▸ What the exercise asks
Please repeat only the stretch of records running from the first line through the line that contains "projections. *)".

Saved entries
--------------------------------
(** C3. [findPathBetweenPoints] returns a result exactly when the route has
    a polyline of at least two points whose score, the sum of the two
    projection distances, is least among such polylines (the first one if
    several are), and both projection distances on it are below 0.005; the
    result is that polyline with the segment index and parameter of both
    projections. *)
Theorem findPathBetweenPoints_spec (routePaths : RoutePaths) (rid : string)
    (start end_ : Coord) (r : PathInfo) :
  findPathBetweenPoints routePaths rid start end_ = Some r
  <-> exists paths k,
        routePaths !! rid = Some paths
        /\ paths !! k = Some (path r) /\ (2 <= length (path r))%nat
        /\ (forall k' q, paths !! k' = Some q -> (2 <= length q)%nat ->
              pathScore start end_ (path r) <= pathScore start end_ q)
        /\ (forall k' q, (k' < k)%nat -> paths !! k' = Some q ->
              (2 <= length q)%nat ->
              pathScore start end_ (path r) < pathScore start end_ q)
        /\ startIndex r = np_index (nearestPointOnLine start (path r))
        /\ startT r = np_t (nearestPointOnLine start (path r))
        /\ endIndex r = np_index (nearestPointOnLine end_ (path r))
        /\ endT r = np_t (nearestPointOnLine end_ (path r))
        /\ distance start (np_point (nearestPointOnLine start (path r))) < 0.005
        /\ distance end_ (np_point (nearestPointOnLine end_ (path r))) < 0.005.
Proof.
  unfold findPathBetweenPoints. split.
  - destruct (routePaths !! rid) as [paths |]; [| done].
    destruct (decide (length paths = 0%nat)); [done |].
    destruct (bestOf_cases start end_ paths)
      as [[-> _] | (k & p & Hp & Hlen & -> & Hmin & Hfirst)]; [done |].
    simpl. intros H.
    destruct (bool_decide _) eqn:Hs in H; [| done].
    destruct (bool_decide _) eqn:He in H; [| done].
    simpl in H. simplify_eq. simpl.
    apply bool_decide_eq_true in Hs, He.
    exists paths, k. repeat split; done.
  - intros (paths & k & -> & Hk & Hlen & Hmin & Hfirst & Hsi & Hst & Hei & Het & Hs & He).
    rewrite decide_False.
    2:{ intros Hz. apply lookup_lt_Some in Hk. lia. }
    destruct (bestOf_cases start end_ paths)
      as [[_ Hshort] | (k0 & p & Hp & Hlen0 & -> & Hmin0 & Hfirst0)].
    { specialize (Hshort k _ Hk). lia. }
    assert (k0 = k) as ->.
    { destruct (Nat.lt_trichotomy k0 k) as [Hlt | [Heq | Hgt]]; [| done |].
      - pose proof (Hfirst k0 p Hlt Hp Hlen0). pose proof (Hmin0 k _ Hk Hlen). lra.
      - pose proof (Hfirst0 k _ Hgt Hk Hlen). pose proof (Hmin k0 p Hp Hlen0). lra. }
    assert (p = path r) as -> by congruence.
    simpl. rewrite !bool_decide_eq_true_2 by done. simpl.
    destruct r; simpl in *. congruence.
Qed.

(** ** Line filter *)

Lemma routesOf_Some (lineGroup : string) :
  lineGroup ∉ objectPrototypeKeys -> is_Some (routesOf lineGroup).
Proof.
  intros Hno. unfold routesOf.
  destruct (_ !! lineGroup); [done |].
  rewrite decide_False by exact Hno. done.
Qed.

(** Every label of [LINE_GROUPS] has its routes. *)
Lemma routesOf_LINE_GROUPS (label : string) (routes : list string) :
  (label, routes) ∈ LINE_GROUPS -> routesOf label = Some routes.
Proof.
  intros Hin. unfold routesOf.
  repeat (apply elem_of_cons in Hin as [Heq | Hin];
          [injection Heq as -> ->; vm_compute; reflexivity |]).
  apply elem_of_nil in Hin. done.
Qed.

(** No label of [LINE_GROUPS] is the name of an inherited property. *)
Lemma LINE_GROUPS_labels_own (label : string) (routes : list string) :
  (label, routes) ∈ LINE_GROUPS -> label ∉ objectPrototypeKeys.
Proof.
  intros Hin Hproto.
  repeat (apply elem_of_cons in Hin as [Heq | Hin];
          [injection Heq as -> ->;
           repeat (apply elem_of_cons in Hproto as [Hp | Hproto];
                   [discriminate Hp |]);
           apply elem_of_nil in Hproto; exact Hproto |]).
  apply elem_of_nil in Hin. exact Hin.
Qed.

Lemma forallb_list_to_set (routes : list string) (s : gset string) :
  list_to_set routes ⊆ s ->
  forallb (λ r, bool_decide (r ∈ s)) routes = true.
Proof.
  intros Hsub. apply forallb_forall. intros r Hr.
  apply bool_decide_eq_true. apply Hsub.
  apply elem_of_list_to_set, list_elem_of_In, Hr.
Qed.

Lemma foldl_delete_routes (routes : list string) : forall s : gset string,
  foldl (λ s r, s ∖ {[r]}) s routes = s ∖ list_to_set routes.
Proof.
  induction routes as [| r rest IH]; intros s; simpl.
  - rewrite difference_empty_L. done.
  - rewrite IH. apply difference_difference_l_L.
Qed.

(** [routes] is never empty: every group of [LINE_GROUPS] has a route, and
    the fallback is the one-element list. *)
Lemma routesOf_nonempty (lineGroup : string) (routes : list string) :
  routesOf lineGroup = Some routes -> routes <> [].
Proof.
  unfold routesOf.
  destruct (list_to_map (M := gmap string (list string)) LINE_GROUPS !! lineGroup)
    as [rs |] eqn:Hl.
  - intros [= <-]. apply elem_of_list_to_map_2 in Hl.
    repeat (apply elem_of_cons in Hl as [Heq | Hl];
            [injection Heq as _ ->; discriminate |]).
    apply elem_of_nil in Hl. done.
  - destruct (decide (lineGroup ∈ objectPrototypeKeys)); [done |].
    intros [= <-]. discriminate.
Qed.

(** An unlisted label that is not an inherited property name stands for
    itself. *)
Lemma routesOf_unlisted (lineGroup : string) :
  lineGroup ∉ LINE_GROUPS.*1 -> lineGroup ∉ objectPrototypeKeys ->
  routesOf lineGroup = Some [lineGroup].
Proof.
  intros Hno Hown. unfold routesOf.
  rewrite (not_elem_of_list_to_map_1 _ _ Hno).
  rewrite decide_False by exact Hown. done.
Qed.

(** C10. From the show-all state, [toggleLine] with a label of [LINE_GROUPS]
    makes exactly the routes listed for that label active, and [toggleLine]
    with the same label again removes them all and goes back to the show-all
    state.  The same holds, with the label itself as only route, for every
    unlisted string that is not the name of a property inherited from
    [Object.prototype]. *)
Theorem toggleLine_twice (lineGroup : string) (routes : list string) :
  (lineGroup, routes) ∈ LINE_GROUPS
  \/ ((lineGroup ∉ LINE_GROUPS.*1) /\ (lineGroup ∉ objectPrototypeKeys)
      /\ routes = [lineGroup]) ->
  routes <> []
  /\ toggleLine lineGroup None = Some (Some (list_to_set routes))
  /\ (forall r, r ∈ (list_to_set routes : gset string) <-> r ∈ routes)
  /\ toggleLine lineGroup (Some (list_to_set routes)) = Some showAllLines.
Proof.
  intros H.
  assert (Hroutes : routesOf lineGroup = Some routes).
  { destruct H as [Hin | (Hno & Hown & ->)].
    - by apply routesOf_LINE_GROUPS.
    - by apply routesOf_unlisted. }
  split; [exact (routesOf_nonempty _ _ Hroutes) |].
  unfold toggleLine. rewrite Hroutes. simpl.
  split; [done |]. split; [intros r; apply elem_of_list_to_set |].
  rewrite forallb_list_to_set by done.
  rewrite foldl_delete_routes.
  rewrite difference_diag_L.
  rewrite decide_True by apply size_empty. done.
Qed.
--------------------------------
▸ Problem solution
(** C3. [findPathBetweenPoints] returns a result exactly when the route has
    a polyline of at least two points whose score, the sum of the two
    projection distances, is least among such polylines (the first one if
    several are), and both projection distances on it are below 0.005; the
    result is that polyline with the segment index and parameter of both
    projections. *)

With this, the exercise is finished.